There’s something magical about a bowl of creamy, cheesy grits—especially when they’ve been made in a fraction of the time using your Instant Pot. Coming from the South, grits are a beloved comfort food in my home, but let’s be real—standing over the stove stirring for what feels like forever isn’t always in the cards. That’s where this recipe comes to the rescue!
If you’ve been searching for a no-fuss, impossibly creamy side dish, this Instant Pot Cheesy Grits recipe is about to become your new best friend.
Why You’ll Love This Recipe
- It’s quick and effortless, thanks to the Instant Pot—no constant stirring required!
- Packed with rich, cheesy goodness that pairs with just about anything, from breakfast eggs to shrimp at dinner.

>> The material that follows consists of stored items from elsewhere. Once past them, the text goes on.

Lemma merge_item_refines (n : nat) (h0 h : heap) (result : loc) (b o : dict)
    (m : gmap string hval) (hh : heap) (i : string) (x : hval) (v : value) :
  refines_at n →
  h !! result = None →
  loop_inv n h0 h result b o m hh →
  m !! i = None →
  reify n h0 x = Some v →
  o !! i = Some v →
  ∃ hh', merge_item (merge_configs_store n) result i x hh = Some hh' ∧
         loop_inv n h0 h result b o (<[i := x]> m) hh'.
Proof.
  intros IH Hnew Hinv Hi Hx Hoi.
  pose proof Hinv as (g & rd & Hh & Hh0 & Hg & Hgres & Hdom & Hres & Hrd).
  assert (Hxg : reify n g x = Some v) by by eapply reify_mono.
  pose proof (Hrd i) as Hbase. rewrite Hi in Hbase.
  pose proof (merge_configs_lookup b o i) as Hexp. rewrite Hoi in Hexp.
  unfold merge_item, lookup_dict at 1. rewrite Hres. simpl.
  destruct (as_dict hh x) as [lv|] eqn:Hlv;
    [destruct (rd !! i ≫= as_dict hh) as [lb|] eqn:Hlb|].
  - (* both sides hold a dict: recursive call *)
    destruct (reify_of_as_dict _ _ _ _ _ _ Hg Hxg Hlv) as [-> [o' ->]].
    apply bind_Some in Hlb as (y & Hy & Hlb). rewrite Hy in Hbase.
    destruct (b !! i) as [tb|] eqn:Hbi; [|done].
    simpl in Hbase. injection Hbase as Hyg.
    destruct (reify_of_as_dict _ _ _ _ _ _ Hg Hyg Hlb) as [-> [b' ->]].
    destruct (IH g hh lb lv b' o' Hg Hyg Hxg)
      as (r & h3 & g' & Hrun & Hgg' & Hg'h3 & Hdom' & Hread).
    rewrite Hrun. simpl.
    pose proof (merge_configs_store_extends _ _ _ _ _ _ Hrun) as Hext.
    assert (Hg'res : g' !! result = None).
    { destruct (g' !! result) eqn:Hgr; [|done].
      destruct (Hdom' result) as [? ?]; [by eauto..|congruence]. }
    unfold setitem, lookup_dict. rewrite (lookup_weaken _ _ _ _ Hres Hext).
    eexists. split; [done|].
    exists g', (<[i := HRef r]> rd). repeat split.
    + apply insert_subseteq_r; [done|]. by etrans.
    + by etrans.
    + by apply insert_subseteq_r.
    + done.
    + intros l Hl Hl'. apply Hdom; [done|]. apply Hdom'; [|done].
      destruct Hl as [ol Hl]. exists ol. by eapply lookup_weaken.
    + by rewrite lookup_insert_eq.
    + intros k. destruct (decide (i = k)) as [<-|Hne].
      * rewrite !lookup_insert_eq. simpl. rewrite Hexp, Hread. done.
      * rewrite !lookup_insert_ne by done. rewrite <- Hrd.
        destruct (rd !! k) as [y|] eqn:Hk; simpl; [|done].
        pose proof (Hrd k) as Hyk. rewrite Hk in Hyk. simpl in Hyk.
        destruct (reify n g y) as [ty|] eqn:Hty.
        -- by rewrite (reify_mono _ _ _ _ _ Hgg' Hty).
        -- by destruct (m !! k), (merge_configs b o !! k), (b !! k).
  - (* the base side holds no dict: plain assignment *)
    eexists. split; [done|]. eapply loop_inv_setitem; [done..|].
    rewrite Hexp. destruct v as [| | | | | |o']; try done.
    destruct (b !! i) as [[| | | | | |b']|] eqn:Hbi; try done.
    exfalso. destruct (rd !! i) as [y|] eqn:Hy; [|done].
    simpl in Hbase. injection Hbase as Hyg.
    destruct (as_dict_of_reify _ _ _ _ _ Hg Hyg) as (l & -> & Hl).
    simpl in Hlb, Hl. congruence.
  - (* the override holds no dict: plain assignment *)
    eexists. split; [done|]. eapply loop_inv_setitem; [done..|].
    rewrite Hexp. destruct v as [| | | | | |o']; try done.
    exfalso. destruct (as_dict_of_reify _ _ _ _ _ Hg Hxg) as (l & -> & Hl).
    congruence.
Qed.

- Easily customizable to suit your flavor preferences or dietary needs.
Ingredients Breakdown
Essentials:
- Stone-ground grits: These are the star ingredient. If you don’t have stone-ground, regular grits or polenta work in a pinch!

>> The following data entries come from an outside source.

(** The context: only the deadline changes its error, and only once. *)
Lemma step_ctxErr (e : Main.Event) p p' :
  Main.step pats config e p = Some p' ->
  Main.ctxErr p'
  = match Main.ctxErr p with
    | Some err => Some err
    | None => if Trace.isDeadline e then Some Go.DeadlineExceeded else None
    end.
Proof.
  intros Hstep.
  destruct (Trace.isDeadline e) eqn:Ed.
  - destruct e; try discriminate. simpl in Hstep. unfold Main.isDone in Hstep.
    destruct (Main.ctxErr p); [discriminate |]. now injection Hstep as <-.
  - assert (Main.ctxErr p' = Main.ctxErr p) as ->; [| now destruct (Main.ctxErr p)].
    destruct e; try discriminate; simpl in Hstep;
      repeat match type of Hstep with
             | context [match ?x with _ => _ end] => destruct x; try discriminate
             end;
      injection Hstep as <-; try reflexivity.
    unfold Main.handleURL.
    repeat match goal with
           | |- context [match ?x with _ => _ end] => destruct x
           end; reflexivity.
Qed.

Lemma run_ctxErr (schedule : list Main.Event) : forall p p',
  Main.run pats config schedule p = Some p' ->
  Main.ctxErr p'
  = match Main.ctxErr p with
    | Some err => Some err
    | None => if existsb Trace.isDeadline schedule then Some Go.DeadlineExceeded else None
    end.
Proof.
  induction schedule as [|e schedule IH]; intros p p' Hrun; simpl in Hrun.
  - injection Hrun as <-. now destruct (Main.ctxErr p).
  - destruct (Main.step pats config e p) as [p1|] eqn:E; [| discriminate].
    rewrite (IH p1 p' Hrun), (step_ctxErr e p p1 E). simpl.
    destruct (Main.ctxErr p); [reflexivity |].
    destruct (Trace.isDeadline e); [reflexivity |]. reflexivity.
Qed.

- Chicken or vegetable broth: For richer flavor, you’ll cook the grits in broth. Water works too, but broth is a game-changer.
- Milk: Adds creaminess to the texture. Go for whole milk, or swap with half-and-half for an indulgent touch.
- Cheese: Sharp cheddar is traditional, but feel free to mix it up with gouda, Parmesan, or even a smoky cheese blend.
- Butter: Because buttery grits are the very definition of comfort.
Pro Tips:
- When buying grits, avoid the “quick-cooking” or “instant” ones for this recipe—they could turn out mushy.
- Feel free to adjust the cheese amount to make it as light or as decadent as you prefer.
Step-by-Step Instructions
- Start by rinsing the grits in cold water. This helps remove any excess starch and ensures a smooth texture in the end.
- In the Instant Pot, combine 1 cup of rinsed stone-ground grits, 2 cups of chicken (or vegetable) broth, 1 ½ cups of milk, and a pinch of salt. Stir well.
- Secure the lid, ensuring the valve is set to “Sealing.” Cook on high pressure for 10 minutes.
- Once the cooking cycle is complete, allow the pressure to release naturally for 10 minutes, then carefully switch the valve to “Venting” to release any remaining steam.
- Open the lid and stir in 1 cup of shredded sharp cheddar cheese, 2 tablespoons of butter, and a splash of milk if needed for extra creaminess. Taste, and season with salt and pepper as desired.
- Serve immediately while warm, and prepare to dig into your new favorite comfort food.

Chef’s Tips and Tricks
- If the grits thicken too much as they sit, stir in a little extra milk or broth to bring them back to your desired consistency.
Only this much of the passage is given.